Newly Diagnosed Transplant-Eligible Myeloma: The Role of MRD



Sagar Lonial, MD, FACP: I think the other question is something we’ve, in the past, spent a lot of time on. This time, let’s try to fit it in here. At least in a newly diagnosed setting, how are you using MRD [minimal residual disease] to drive decisions early on? I’m not talking about at 1 year. I’m talking early on in the induction setting or perhaps around the time of transplant.

Krina K. Patel, MD, MSc: So I actually have a lot of savvy patients who come to me and say, “I’ve heard I don’t need a transplant anymore, based on the IFM [Intergroup Francophone du Myeloma] data.” And so they want MRD done, and I actually do it for some of my patients. And I think after the FORTE trial, I’ll probably have a little bit more data to share with them. But I find my patient really just does not want a transplant. And I’m a transplanter, right? That’s what I was born as. If I can’t convince them, we’ll do MRD after 4 to 6 cycles if they’ve had a CR [complete response], it looks like they’re at a CR. And if they’re negative, we use it. This is not validated or anything. But then we’ll save their cells if we can and then just go on with transplant at relapse. But that’s not very many patients. Most patients agree to do it.
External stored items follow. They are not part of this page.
(* ===== verification/Feasibility.v ===== *)
(** * Cluster-wide feasibility ([internal/controller/workspaces/feasibility.go])

    Replicas times per-replica demand against allocatable minus requests.  GPU
    counts are machine integers: [int32] in the API, [int64] in the sums, both
    wrapping. *)

From S2P Require Import Prelude GoString Api QuantityNano Prog Gpu Values.

Definition resourceEphemeralStorage : string := "ephemeral-storage".
Definition resourceNvidiaGPU : string := "nvidia.com/gpu".
Definition resourceAMDGPU : string := "amd.com/gpu".
Definition nodeLabelGPUProduct : string := "nvidia.com/gpu.product".
Definition nodeLabelGPUModel : string := "nvidia.com/gpu.model".

Record aggregate := { cpu : Quantity; memory : Quantity; storage : Quantity; gpu : Z }.

Section feasibility.
Context `{QuantityOps}.

(** *** Small helpers *)
Definition quantityFor (l : ResourceList) (name : string) : Quantity :=
  match l !! name with Some q => q | None => zero_quantity end.
Definition quantityValue (q : option Quantity) : Quantity :=
  match q with Some q => q | None => zero_quantity end.
Definition quantityValueInt (l : ResourceList) (name : string) : Z := q_Value (quantityFor l name).
Definition int32Value (p : option Z) : Z := match p with Some z => z | None => 0 end.
Definition subtract (dst src : Quantity) : Quantity := if q_IsZero src then dst else q_Sub dst src.
Definition multiplyQuantity (q : Quantity) (factor : Z) : Quantity :=
  if bool_decide (factor = 1%Z) then q
  else if bool_decide (factor = 0%Z) then zero_quantity
  else q_NewMilli (int64_wrap (q_MilliValue q * factor)) (q_Format q).

(** *** Demand *)
Definition totalsFromPerReplica (per : ResourceRequirements) (replicas : Z) : ResourceTotals :=
  {| rt_CPU := (λ q, multiplyQuantity q replicas) <$> CPU per;
     rt_Memory := (λ q, multiplyQuantity q replicas) <$> Memory per;
     rt_Storage := (λ q, multiplyQuantity q replicas) <$> Storage per;
     rt_GPUCount := (λ c, int32_wrap (c * replicas)) <$> GPUCount per;
     rt_GPUVendor := GPUVendor_ per;
     rt_GPUType := GPUType per |}.

Definition no_totals : ResourceTotals :=
  {| rt_CPU := None; rt_Memory := None; rt_Storage := None; rt_GPUCount := None;
     rt_GPUVendor := None; rt_GPUType := None |}.

(** [a.Cmp(b) > 0]. *)
Definition exceeds (a b : Quantity) : bool := match q_Cmp a b with Gt => true | _ => false end.

Definition computeMissing (demand available : aggregate) : option ResourceTotals :=
  let short d a := if exceeds d a then Some (q_Sub d a) else None in
  let missing := {|
    rt_CPU := short (cpu demand) (cpu available);
    rt_Memory := short (memory demand) (memory available);
    rt_Storage := short (storage demand) (storage available);
    rt_GPUCount := if (gpu available <? gpu demand)%Z
                   then Some (int32_wrap (int64_wrap (gpu demand - gpu available))) else None;
    rt_GPUVendor := None; rt_GPUType := None |} in
  let any := exceeds (cpu demand) (cpu available) || exceeds (memory demand) (memory available)
             || exceeds (storage demand) (storage available) || (gpu available <? gpu demand)%Z in
  if any then Some missing else None.

Definition aggregateToTotals (a : aggregate) (vendor : option GPUVendor) (gpuType : option string) : ResourceTotals :=
  {| rt_CPU := Some (cpu a); rt_Memory := Some (memory a); rt_Storage := Some (storage a);
     rt_GPUCount := Some (int32_wrap (gpu a)); rt_GPUVendor := vendor; rt_GPUType := gpuType |}.

(** *** Supply *)
Definition vendor_is (vendor : option GPUVendor) (v : GPUVendor) : bool :=
  match vendor with None => true | Some w => bool_decide (w = v) end.
Definition is_nil {A} (o : option A) : bool := match o with None => true | Some _ => false end.

Definition type_matches (n : Node) (gpuType : option string) : bool :=
  match gpuType with
  | Some t =>
      if bool_decide (t ≠ "") then
        let product := ToLower (mget (n_Labels n) nodeLabelGPUProduct) in
        let model := ToLower (mget (n_Labels n) nodeLabelGPUModel) in
        Contains product (ToLower t) || Contains model (ToLower t)
      else true
  | None => true
  end.
Definition nodeGPUMatches (n : Node) (vendor : option GPUVendor) (gpuType : option string) : Z * bool :=
  if negb (type_matches n gpuType) then (0%Z, false)
  else
    let count := 0%Z in
    let count := if vendor_is vendor GPUVendorNVIDIA
                 then int64_wrap (count + quantityValueInt (n_Allocatable n) resourceNvidiaGPU) else count in
    let count := if vendor_is vendor GPUVendorAMD
                 then int64_wrap (count + quantityValueInt (n_Allocatable n) resourceAMDGPU) else count in
    (count, (0 <? count)%Z || (is_nil vendor && is_nil gpuType)).

Definition podConsumesResources (p : Pod) : bool :=
  if bool_decide (p_NodeName p = "") then false
  else negb (bool_decide (p_Phase p = "Succeeded") || bool_decide (p_Phase p = "Failed")).

Definition podContainerGPUCount (req : ResourceList) : Z :=
  let count := match req !! resourceNvidiaGPU with Some v => int64_wrap (0 + q_Value v) | None => 0%Z end in
  match req !! resourceAMDGPU with Some v => int64_wrap (count + q_Value v) | None => count end.

Definition podGPUMatchesNode (p : Pod) (nodes : list Node) (vendor : option GPUVendor) (gpuType : option string) : bool :=
  match find_first (λ n, bool_decide (n_Name n = p_NodeName p)) nodes with
  | Some n => (nodeGPUMatches n vendor gpuType).2
  | None => false
  end.

Definition add_node (vendor : option GPUVendor) (gpuType : option string) (a : aggregate) (n : Node) : aggregate :=
  if negb (nodeIsSchedulable n) then a
  else
    let alloc := n_Allocatable n in
    let '(gpuCount, gpuOk) := nodeGPUMatches n vendor gpuType in
    {| cpu := q_Add (cpu a) (quantityFor alloc resourceCPU);
       memory := q_Add (memory a) (quantityFor alloc resourceMemory);
       storage := q_Add (storage a) (quantityFor alloc resourceEphemeralStorage);
       gpu := if gpuOk : bool then int64_wrap (gpu a + gpuCount) else gpu a |}.

Definition sub_container (matches : bool) (a : aggregate) (req : ResourceList) : aggregate :=
  let g := podContainerGPUCount req in
  {| cpu := subtract (cpu a) (quantityFor req resourceCPU);
     memory := subtract (memory a) (quantityFor req resourceMemory);
     storage := subtract (storage a) (quantityFor req resourceEphemeralStorage);
     gpu := if ((0 <? g)%Z && matches)%bool then int64_wrap (gpu a - g) else gpu a |}.
Definition sub_pod (nodes : list Node) (vendor : option GPUVendor) (gpuType : option string)
    (a : aggregate) (p : Pod) : aggregate :=
  if negb (podConsumesResources p) then a
  else foldl (sub_container (podGPUMatchesNode p nodes vendor gpuType)) a (p_Containers p).

Definition available_capacity (nodes : list Node) (pods : list Pod)
    (vendor : option GPUVendor) (gpuType : option string) : aggregate :=
  let a := foldl (add_node vendor gpuType)
             {| cpu := zero_quantity; memory := zero_quantity; storage := zero_quantity; gpu := 0 |} nodes in
  let a := foldl (sub_pod nodes vendor gpuType) a pods in
  {| cpu := cpu a; memory := memory a; storage := storage a;
     gpu := if (gpu a <? 0)%Z then 0 else gpu a |}.

(** *** The verdict *)
Definition formatFeasibilityMessage (fits : bool) (demanded : WorkspaceResourceSpec)
    (missing : option ResourceTotals) : string :=
  let replicas := default 1%Z (Replicas demanded) in
  if fits then "Cluster has capacity for " +:+ itoa replicas +:+ " replica(s)"
  else
    let missing := default no_totals missing in
    let part (suffix : string) (q : option Quantity) :=
      match q with Some q => [q_String q +:+ suffix] | None => [] end in
    let gpuLabel :=
      match GPUType (PerReplica demanded), GPUVendor_ (PerReplica demanded) with
      | Some t, v => if bool_decide (t ≠ "") then t +:+ " GPU"
                     else match v with Some v => v +:+ " GPU" | None => "GPU" end
      | None, Some v => v +:+ " GPU"
      | None, None => "GPU"
      end in
    let parts := part " CPU" (rt_CPU missing) ++ part " memory" (rt_Memory missing) ++
                 part " storage" (rt_Storage missing) ++
                 match rt_GPUCount missing with Some g => [itoa g +:+ " " +:+ gpuLabel] | None => [] end in
    "Insufficient capacity for " +:+ itoa replicas +:+ " replica(s); missing " +:+ Join parts ", ".

Definition demand_aggregate (t : ResourceTotals) : aggregate :=
  {| cpu := quantityValue (rt_CPU t); memory := quantityValue (rt_Memory t);
     storage := quantityValue (rt_Storage t); gpu := int32Value (rt_GPUCount t) |}.

Definition feasibility_status (nodes : list Node) (pods : list Pod) (demanded : WorkspaceResourceSpec)
    (now : Z) : FeasibilityStatus :=
  let per := PerReplica demanded in
  let totalDemand := totalsFromPerReplica per (default 1%Z (Replicas demanded)) in
  let available := available_capacity nodes pods (GPUVendor_ per) (GPUType per) in
  let missing := computeMissing (demand_aggregate totalDemand) available in
  let fits := is_nil missing in
  {| fs_Fits := fits; fs_EvaluatedAt := now; fs_Demanded := totalDemand;
     fs_Available := aggregateToTotals available (GPUVendor_ per) (GPUType per);
     fs_Missing := missing;
     fs_Message := formatFeasibilityMessage fits demanded missing |}.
Now, I think with the FORTE data, if I do have ISS [International Staging System] stage I patients who don’t want transplant, and since we do KRd [carfilzomib, lenalidomide, dexamethasone], I think it would be OK potentially. Yes, there’s still better MRD when they did the transplant, but they didn’t have the early relapse as the high-risk patients did. So if we’re looking at PFS [progression-free survival], and that’s what my patients are looking at, then I can use those data to say, OK, maybe those are the patients. But high risk, I would still really try to do transplant.

Sagar Lonial, MD, FACP: You all? I know Tom is a big proponent of MRD at every cycle.

Thomas G. Martin, MD: Well, we do a lot of MRD.

Saad Z. Usmani, MD, FACP: You just leave the needle in there?

Sagar Lonial, MD, FACP: Right.

Thomas G. Martin, MD: The early assessment time point it’s really difficult because there are not a lot of data on what to do at the early assessment. And assessments are typically done post transplant or even 18 months after transplant, so it’s post hoc. Joaquin Martinez-Lopez has an abstract at the American Society of Clinical Oncology Annual Meeting based on real-world data from UCSF [the University of California, San Francisco], and he’s presenting it. And really the value of doing MRD in my mind is this sequential monitoring of MRD, and it’s when sequentially you see continued MRD negativity. Those are the patients who actually do quite well. I will say that we did not intend to do any treatment decisions based on MRD, and so we didn’t make any early treatment decisions based on MRD, but we have made later transplant decisions based on MRD. If somebody is having adverse events and they’re on maintenance, and they’re MRD-negative for 2, the patients want off. And we allow that to happen.

Sagar Lonial, MD, FACP: I will say that we’ve pooled our data on RVd [lenalidomide-bortezomib-dexamethasone] induction, transplant, and maintenance, continuous lenalidomide maintenance in about 1000 patients. And the median PFS in that group is close to 76 months, between 70 and 76 months. That’s pretty good, and so I would suspect the reason we’re not seeing a difference in FORTE is because the follow-up is only 2 years. And so for the standard-risk group, it’s going to take much longer for those curves to separate. But if you’ll remember back when data was presented years ago on CR, transplant versus no transplant, the response rate was identical. CR rate was the same, but the transplant group had a better PFS. I think, to me, MRD is a nice CR that does have prognostic implications, but I’m still a little hesitant to use it to make a decision early.

Saad Z. Usmani, MD, FACP: Same here. The only situation in which it would make sense is the high-risk patients. I don’t think the high-risk patients, I mean, you raised a very good point about the threshold, 10-5 versus 10-6. What’s the real MRD-negativity threshold? I think 10-6 is even more important for the high-risk patients, 10-5 doesn’t mean anything for those patients. And if you have an MRD-negative patient who turns positive, it may not be as a big deal for the standard-risk patients, but it would make us think differently for the high-risk patients and probably change what we’re doing with them.